Thursday, September 12, 2013

fantasy land

There was an excellent op-ed in the New York Times this morning about the "magical thinking" of infertility treatments. If you haven't seen it yet, go check it out. The authors wrote very eloquently about the reality of infertility treatments, and it hit very close to home for me. It also brought my mind back to the post that I wrote several weeks ago regarding the release of the latest infertility statistics - specifically my last point about the evolution of science.

We can't deny the strides we've made with science and technology in every aspect of health. In fact, just yesterday I watched a video about an app that cardiologists are using to monitor patients' heart rates. All you do is place your thumbs at particular points on an special iPhone case that connects to the app, and it instantly registers your heart rate and pulse. Amazing, right?

But science and technology aren't cures - at least not for everything (yet). We haven't yet found a solution to bringing down cancer rates. There is no cure for AIDS. Hell, it's 2013 and we still have to endure sadistic, expensive tests like MRIs and mammograms to help diagnose injuries and diseases. We've come a long way, but we aren't nearly where we need, or want, to be.

This goes for infertility, too. The most recent scientific "breakthrough" in reproductive medicine is using time-lapse photos to help aid REs in choosing the best embryos, a practice that other areas of medicine have been using for years. Less than half of IVF cycles performed worldwide are unsuccessful. Far less than half. We still have individuals and couples who are in the category of "unexplained" infertility - about 30 percent. We're a long way from using the term "implant" instead of "transfer."

We stopped treatment before enduring IVF. There were a number of reasons for this, but the largest deciding factor was the physical one. Did I want to put my body under the amount of stress that an IVF cycle requires, for a less than 40 percent chance of working? The answer was: hell no. The authors of the op-ed say it best: "Ending our treatments was one of the bravest decisions we ever made, and we did it to preserve what little remained of our shattered selves, our strained relationships and our depleted bank accounts."

Ending treatment isn't for everyone. Some people want to exhaust every possible avenue, and I respect that. However, I also value throwing in the towel. It isn't giving up. It's not a sign of weakness. In fact, it's the exact opposite of that. It's the essence of strength. It's making the choice to do what's best for you and your family. It's about recognizing what your limit is and sticking to that.

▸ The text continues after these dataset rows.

(** * Admission control: rate limiters of [performanceOptimizer.ts]

    A shallow embedding of the rate-limiting classes of
    [src/shared/optimization/performanceOptimizer.ts]
    ([RateLimiter], [TokenBucket], [DistributedThrottler],
    [AdaptiveRateLimiter], [SlidingWindowRateLimiter]) over a model of the
    shared Redis store, followed by the properties of the specification.

    Conventions of the embedding.
    - JavaScript and Lua numbers are exact: integers (millisecond
      timestamps, weights, counts, ceilings) are [Z], quantities that are
      divided (token levels, rates, ratios) are [Q].  Rounding of doubles
      is not modelled.
    - [Date.now()] is an explicit argument [now] of every operation.
    - A Redis command either rejects (the connection is down, the command
      timed out) or is carried out; which of the two happens is read from a
      fault script carried by the world.  A reply carries the numbers of
      the command or script unchanged, and keys live until deleted: the
      time to live set by [EXPIRE] is recorded, not enforced.
    - Keys are the very strings the code builds. *)

From Stdlib Require Import ZArith QArith Qround Qminmax Lia Lqa Sorted.
From stdpp Require Import gmap strings pretty list.

Open Scope Z_scope.

(** ** Numbers *)

Definition Qltb (a b : Q) : bool := negb (Qle_bool b a).
Definition Qleb (a b : Q) : bool := Qle_bool a b.

(** [Math.floor] and [Math.ceil] of a quotient of two integers.  For a
    zero divisor JavaScript yields an infinity or NaN where [Q] yields 0:
    the properties below that depend on a quotient assume its divisor is
    not zero. *)
Definition floor_div (a b : Z) : Z := Qfloor (inject_Z a / inject_Z b).
Definition ceil_div (a b : Z) : Z := Qceiling (inject_Z a / inject_Z b).

(** ** The shared store *)

(** A sorted-set member of the sliding log is the string
    [`${now}:${hex}`] with [hex] four random bytes; it is kept as the pair
    it is printed from. *)
Definition Member : Type := Z * N.

Record Redis := mkRedis {
  strings : gmap string Z;               (* integer counters: INCRBY, DECRBY *)
  hashes : gmap string (gmap string Q);  (* HMGET, HMSET *)
  zsets : gmap string (gmap Member Z);   (* member |-> score *)
  ttls : gmap string Q                   (* EXPIRE, in seconds *)
}.

Definition empty_redis : Redis := mkRedis ∅ ∅ ∅ ∅.

Definition key_exists (k : string) (r : Redis) : bool :=
  bool_decide (is_Some (strings r !! k))
  || bool_decide (is_Some (hashes r !! k))
  || bool_decide (is_Some (zsets r !! k)).

Definition counter (k : string) (r : Redis) : Z := default 0 (strings r !! k).

Definition INCRBY (k : string) (n : Z) (r : Redis) : Z * Redis :=
  let v := counter k r + n in
  (v, mkRedis (<[k := v]> (strings r)) (hashes r) (zsets r) (ttls r)).

Definition DECRBY (k : string) (n : Z) (r : Redis) : Z * Redis :=
  let v := counter k r - n in
  (v, mkRedis (<[k := v]> (strings r)) (hashes r) (zsets r) (ttls r)).

Definition EXPIRE (k : string) (secs : Q) (r : Redis) : Z * Redis :=
  if key_exists k r
  then (1, mkRedis (strings r) (hashes r) (zsets r) (<[k := secs]> (ttls r)))
  else (0, r).

Definition HMGET2 (k f1 f2 : string) (r : Redis) : option Q * option Q :=
  let h := default ∅ (hashes r !! k) in (h !! f1, h !! f2).

Definition HMSET2 (k f1 : string) (v1 : Q) (f2 : string) (v2 : Q) (r : Redis)
  : Redis :=
  let h := default ∅ (hashes r !! k) in
  mkRedis (strings r) (<[k := <[f2 := v2]> (<[f1 := v1]> h)]> (hashes r))
          (zsets r) (ttls r).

And it's not about turning your cheek to medical intervention. (I also think it's incredibly important to attend conferences such as the one mentioned in the article to stay abreast of the changes and challenges with treatment.) Instead, it's about understanding that medical intervention can only take you so far. There's only so much that doctors and scientists can do.

For now, at least.

4 comments:

Pamela said...

Thanks, Katie, for your blog and for the link to the op-ed. Miriam and I want very much for daylight and truth on the reality of the statistics. Equally important is giving couples who are ready to move on the emotional and social support needed to do so. That's been sorely lacking in our pro-natal, "don't give up" society. Before the op-ed, Miriam and I agreed to join other women to discuss the taboos that exist around infertility and share our stories --live and in person. We'd love for you and others who read your blog to join us Sept 27 in NYC. I wrote about the event here on my blog: http://blog.silentsorority.com/do-you-live-a-taboo-i-do-too/

It Is What It Is said...

It is one of the things I appreciated most about Aisha Tyler's disclosure...she talked about being given a 5% chance at pregnancy and how so many would focus on that but how she and her husband focused on the 95% chance of nothing.

It is powerful and with everyone knowing someone who had their baby through ART, it is quite alluring. Couples should be required to sit with an advisor to discuss how far they should go in THEIR case, someone who is their advocate not on the payroll of the clinic.

Mali said...

Wonderful comment on the article, Katie. So good to hear other voices supporting this.

I've just written one too, if you're interested. http://nokiddinginnz.blogspot.co.nz/2013/09/fertility-fantasies.html

KeAnne said...

The best RE I ever had advised us to stop pursuing IVF w/ my body b/c the chances were so low of it working with all the stuff I have going on. Though shocking, I appreciated her honesty and agree that patients need to think carefully about how far they are willing to go and what their odds truly are.